[MUD-Dev] [Tech] MUDs, MORPGs, and Object Persistence

Wed May 16 14:18:11 CEST 2001

>From: Daniel.Harman at barclayscapital.com
>>From: brian price [mailto:brianleeprice at hotmail.com]
>>>From: Daniel.Harman at barclayscapital.com
>>>>From: brian price [mailto:brianleeprice at hotmail.com]

>>>> Checkpoints can be restored simply by starting with the last full
>>>> backup and applying (in order) the saved changes since that
>>>> backup occurred (can be done offline).

>>> I disagree with you on a lot of points here, but I'd start here. I
>>> think transactions are important in a MUD. Its the best way to
>>> prevent duplicates through synchronisation problems (which is how

>> You can only get dupes or item loss in a system that does not
>> capture coherent snapshots of the persistence state during safe
>> periods.  Consider: A hands item to B; both objects A and B (and in
>> some cases the item object itself) are dirtied (persistent state
>> changed).  If you create a checkpoint prior to the exchange, any
>> rollback results in the restoration of the state prior to the
>> exchange.  If you create a checkpoint after the exchange, any
>> rollback results in the restoration of the state after the exchange
>> occurred. You only run into problems when you try creating a
>> checkpoint in the midst of an exchange - simply designing the
>> server system so this condition cannot occur solves the problem.

> Unless I've misunderstood, by creating checkpoints and rollbacks,
> you've just manually implemented transactions. Or do we have a
> different understanding of what they are?

Rollback was probably not the best term to apply in combination with
checkpoints; a better one would be restore.  Checkpoints allow for a
very coarse grain sort of primitive transaction capability and would
typically not be under control of the game server's code.  It is
actually an incremental backup strategy rather than a true db
transaction.  Normally one would only restore from the backup if the
server crashed or the working db had been corrupted in some manner;
either case would be under supervisor control.

>>> You previously said that infrequent reads were required. Thus I
>>> don't see how the performance of an RDBMS is going to impact your
>>> proposed solution.  Writes are generally fairly fast, its the
>>> queries that are slow.

An important point I missed earlier in regard to reads - even though
the frequency of them is postulated to be relatively low, when a read
occurs it should have minimal latency in order to avoid stalls.  The
number of required reads is important because of the seek time
required prior to each read.  Since seek time predominates read time,
the latency for an object fetch is linear to the number of reads
required.  The persistent object store has the minimum average latency
possible while an RDBMS will often have a latency 2x or more that of
the persistent object store.  This is based purely upon the number of
indices and tables that must be accessed for a given object.
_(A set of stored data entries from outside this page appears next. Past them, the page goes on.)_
(* ===== verification/Jbd2Frame.v ===== *)
(** * Frames of the journal operations

    Which blocks an operation on the device can change, and which stay settled:
    durable, with no unsynced write to them. *)

From stdpp Require Import base sorting numbers gmap list.
From S2P Require Import Prelude Sorted Wal WalReplay WalWriter Journal Jbd2 CrcIncr Jbd2Replay Jbd2Writer Jbd2Codec Jbd2Order Jbd2Log Jbd2Apply Jbd2Commit Jbd2Crash Jbd2Boundary.

Local Open Scope Z_scope.

#[local] Opaque be_bytes le_bytes zeros.

(** ** Settled blocks *)

Definition settled (d : Device) (b : Z) : Prop :=
  dev_durable d !! b = dev_blocks d !! b ∧ ∀ x, (b, x) ∉ dev_unsynced d.

Lemma settled_image d d0 b : settled d b → power_failure d d0 → block_at d0 b = block_at d b.
Proof.
  intros [Hd Hn] (kept&writes&syncs&Hk&->). rewrite crashed_at. unfold block_at. rewrite <-Hd.
  destruct (write_all kept ∅ !! b) as [x|] eqn:Hx; [|done]. apply write_all_in in Hx. destruct (Hn x).
  eapply elem_of_submseteq; [done|by apply sublist_submseteq].
Qed.

Lemma settled_synced d b : dev_unsynced d = [] → settled d b.
Proof. intros Hu. unfold settled, dev_blocks. rewrite Hu. split; [done|]. intros x. apply not_elem_of_nil. Qed.

(** [d'] comes from [d] by writes to blocks of [A] and by syncs. *)
Record touched (A : Z → Prop) (d d' : Device) : Prop := {
  to_size : dev_block_size d' = dev_block_size d;
  to_count : dev_block_count d' = dev_block_count d;
  to_unreadable : dev_unreadable d' = dev_unreadable d;
  to_writes : dev_writes d' `suffix_of` dev_writes d;
  to_blocks : ∀ b, ¬ A b → block_at d' b = block_at d b;
  to_settled : ∀ b, ¬ A b → settled d b → settled d' b;
}.

#[global] Instance touched_preorder A : PreOrder (touched A).
Proof.
  split; [by split|]. intros d1 d2 d3 [] []. split; try congruence; [by etrans|..].
  - intros b Hb. rewrite to_blocks1, to_blocks0; done.
  - auto.
Qed.

Lemma touched_weaken (A B : Z → Prop) d d' : (∀ b, A b → B b) → touched A d d' → touched B d d'.
Proof. intros Hw []. split; auto. Qed.

Lemma touched_add (A : Z → Prop) d new ws : ws `suffix_of` dev_writes d → Forall (λ wr, A wr.1) new →
  touched A d (add_writes d new ws).
Proof.
  intros Hs Hf. assert (∀ b, ¬ A b → b ∉ new.*1) as Hn.
  { intros b Hb ([b' x]&->&Hin)%list_elem_of_fmap. rewrite Forall_forall in Hf. by apply Hf in Hin. }
  split; try done.
  - intros b Hb. unfold block_at. rewrite add_writes_blocks. simpl. by rewrite write_all_other by auto.
  - intros b Hb [Hd Hu]. split; simpl.
    + rewrite Hd. change (dev_blocks ?d') with (write_all (dev_unsynced d') (dev_durable d')). simpl.
      rewrite write_all_app. symmetry. apply (write_all_other new). auto.
    + intros x [Hin|Hin]%elem_of_app; [by apply Hu in Hin|]. apply (Hn b Hb). apply list_elem_of_fmap. by exists (b, x).
Qed.

Lemma touched_sync A d d' out : sync_device d = (d', out) → touched A d d'.
Proof.
  unfold sync_device. destruct (dev_syncs d) as [|[] rest]; intros [= <- <-]; split; try done; intros b _ _; by apply settled_synced.
Qed.

(** ** Devices that do not tear blocks *)

(** Every block write lands as a whole or not at all. *)
Definition untorn (d : Device) : Prop := ∀ torn, WriteTorn torn ∉ dev_writes d.

Lemma untorn_touched A d d' : touched A d d' → untorn d → untorn d'.
Proof. intros [_ _ _ [pre Hs] _ _] Hu torn Hin. apply (Hu torn). rewrite Hs. apply elem_of_app. by right. Qed.

Lemma untorn_quiet d : untorn d → torn_quiet d.
Proof. intros Hu torn k Hin. by apply Hu in Hin. Qed.

Lemma write_block_untorn d a x d' out : untorn d → write_block a x d = (d', out) →
  ∃ new ws, d' = add_writes d new ws ∧ ws `suffix_of` dev_writes d ∧ (new = [] ∨ new = [(a, x)]) ∧
    (out = Ok () → new = [(a, x)]) ∧ (new ≠ [] → zlen x = dev_block_size d).
Proof.
  intros Hu. unfold write_block.
  assert (∀ e, (d, Err e) = (d', out) → ∃ new ws, d' = add_writes d new ws ∧ ws `suffix_of` dev_writes d ∧
    (new = [] ∨ new = [(a, x)]) ∧ (out = Ok () → new = [(a, x)]) ∧ (new ≠ [] → zlen x = dev_block_size d)) as Hfail.
  { intros e [= <- <-]. exists [], (dev_writes d). rewrite add_writes_none. by split_and!; [| |left| |]. }
  destruct (Z.eqb_spec (zlen x) (dev_block_size d)) as [Hz|]; [|apply Hfail]. simpl. case_if; [apply Hfail|]. clear Hfail.
  unfold answer_write. destruct (dev_writes d) as [|[|k|torn] ws] eqn:Hw; intros [= <- <-].
  - exists [(a, x)], []. split_and!; try done. by right.
  - exists [(a, x)], ws. split_and!; try done; [by apply suffix_cons_r|by right].
  - exists (take k [(a, x)]), ws. split_and!; try done; [by apply suffix_cons_r|]. destruct k; [by left|right]. by rewrite take_ge by (simpl; lia).
  - destruct (Hu torn). rewrite Hw. by left.
Qed.

Lemma write_block_touched d a x d' out : untorn d → write_block a x d = (d', out) → touched (λ b, b = a) d d'.
Proof.
  intros Hu Hw. destruct (write_block_untorn _ _ _ _ _ Hu Hw) as (new&ws&->&Hs&Hn&_). apply touched_add; [done|].
  destruct Hn as [->| ->]; [constructor|by repeat constructor].
Qed.

(** ** The commit touches the log only *)

Section frame.
Context `{Crc32cAppend}.

Definition log_address (env : ReplayEnv) (b : Z) : Prop := ∃ i, 0 <= i ∧ re_resolve env i = Ok b.

Lemma log_write_address w env head wr : log_layout w env → 0 <= head → log_write w head wr → log_address env wr.1.
Proof. intros Hl Hh (_&i&Hi&Hr). exists i. split; [lia|]. by rewrite (ll_resolve _ _ Hl) by lia. Qed.

Lemma write_phase_touched w sb env txns txn ahead d d' r : writer_ready w sb env txns ahead d → untorn d →
  Forall (item_ok w (dev_block_size d)) (tx_body_items txn) →
  write_phase w (dev_block_size d) (jw_next_seq w) txn d = (d', r) → touched (log_address env) d d'.
Proof.
  intros Hw Hun Hok. destruct (ready_params _ _ _ _ _ _ Hw) as (Hp&Htot&Hbs4).
  pose proof (wr_layout _ _ _ _ _ _ Hw) as Hl. pose proof (wr_room _ _ _ _ _ _ Hw) as Hroom.
  destruct (write_body_spec w sb (dev_block_size d) (jw_next_seq w) (lp_matches _ _ _ _ Hp) (lp_seed _ _ _ _ Hp) (lp_bs _ _ _ _ Hp)
    ltac:(rewrite (wr_seq _ _ _ _ _ _ Hw); apply nth_seq_u32) Htot (length (tx_body_items txn)) (tx_body_items txn) (jw_head w)
    (jw_head w) (mkWriteStats 0 0 0 0) d eq_refl (untorn_quiet _ Hun) ltac:(lia) ltac:(lia) ltac:(lia) Hok) as (new&ws&Hd1&Hs&Hnew&Hbody).
  assert (touched (log_address env) d (add_writes d new ws)) as Ht1.
  { apply touched_add; [done|]. eapply Forall_impl; [exact Hnew|]. intros wr. apply log_write_address; [done|lia]. }
  unfold write_phase, mbind, devM_bind. destruct (write_body _ _ _ _ _ _ _ d) as [d1 [[h1 st1]|e]]; simpl in Hd1; subst d1;
    [|by intros [= <- <-]].
  destruct (Hbody _ eq_refl) as [Hh1 _]. simpl in Hh1. clear Hbody. pose proof (pieces_len_nonneg (pieces_of (length (tx_body_items txn)) w (dev_block_size d) (tx_body_items txn))).
  destruct (sync_device (add_writes d new ws)) as [d2 o2] eqn:Hsync.
  assert (touched (log_address env) d d2) as Ht2 by (etrans; [done|by eapply touched_sync]).
  destruct o2 as [[]|e]; [|by intros [= <- <-]]. unfold lift.
  destruct (encode_commit_block _ _ _) as [commit|e]; [|by intros [= <- <-]].
  destruct (alloc_block w h1) as [[a h2]|e] eqn:Ha; [|by intros [= <- <-]].
  apply alloc_block_spec in Ha as [_ [Hfit Haddr]]; [|done|lia]. specialize (Haddr 0%nat a eq_refl). rewrite Z.add_0_r in Haddr.
  simpl in Hfit. rewrite zlen_cons, zlen_nil in Hfit.
  destruct (write_block a commit d2) as [d3 o3] eqn:Hcw.
  assert (touched (log_address env) d d3) as Ht3.
  { etrans; [exact Ht2|]. eapply touched_weaken; [|eapply write_block_touched; [by eapply untorn_touched|done]].
    intros b ->. exists h1. split; [lia|]. by rewrite (ll_resolve _ _ Hl) by lia. }
  destruct o3 as [[]|e]; by intros [= <- <-].
Qed.

Lemma commit_touched w sb env txns txn ahead d d' w' r : writer_ready w sb env txns ahead d → untorn d →
  Forall (item_ok w (dev_block_size d)) (tx_body_items txn) → commit_transaction w txn d = (d', w', r) →
  touched (log_address env) d d'.
Proof.
  intros Hw Hun Hok. unfold commit_transaction. destruct (preflight_transaction _ _ _) as [[]|e]; [|by intros [= <- <- <-]].
  destruct (write_phase _ _ _ _ d) as [d1 o] eqn:E. pose proof (write_phase_touched _ _ _ _ _ _ _ _ _ Hw Hun Hok E).
  destruct o as [[]|]; by intros [= <- <- <-].
Qed.
End frame.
>> Writes are going to be slower in an RDBMS than a OODB/Persistent
>> Object Store due to the large number of indices and tables
>> typically required in an RDB model that is used to represent an
>> object model.

> Thats definitely an assumption too. What kind of writes are we
> talking about? If its replacing a record, then finding the location
> in the flat file will be slow unless you have some kind on indexing
> yourself. These sweeping generalisation probably don't serve anyone
> :)

All along, as stated in my original post, I've been speaking of a
fairly specific case.  In regards to this point, let me restate the
general object model specification: the object model will likely
contain a large number of classes and some portions of the model will
use deep inheritance trees, possibly including multiple inheritance.

Representing such a model using a RDBMS would require many tables and
many indices, up to or exceeding N tables and N indices where N is
equal to the number of classes in the object model.

Representing any model with an OODB-like persistant object store can
be done with one index and one table.  In rdb terms this table
consists of two fields; ObjectID, and ObjectData.  The table is
indexed by the ObjectID field.

Updating a record in the persistent object store requires at most 3
read and 3 write operations.  Updating a record in the RDBMS case
would take at least that many in the case of a very simple object, but
typically would require at least 2x to 3x that number of file i/o
operations in order to update all the seperate tables and associated
indices which are used to represent an object of a class which used
inheritance.

>>> By not going for an RDBMS you have made any type of reporting
>>> functionality many times more difficult to implement. If you have
>>> a large game, then I would imagine functionality to measure how
>>> many warriors have weapons of greater than 'x' affectiveness is
>>> something you might want to find out infrequently enough to make
>>> writing a bespoke tool a pain, but frequently enough that having
>>> sql is a feature. The same for economy reports and such like. With
>>> a bespoke object store, any type of data-mining is just hideous.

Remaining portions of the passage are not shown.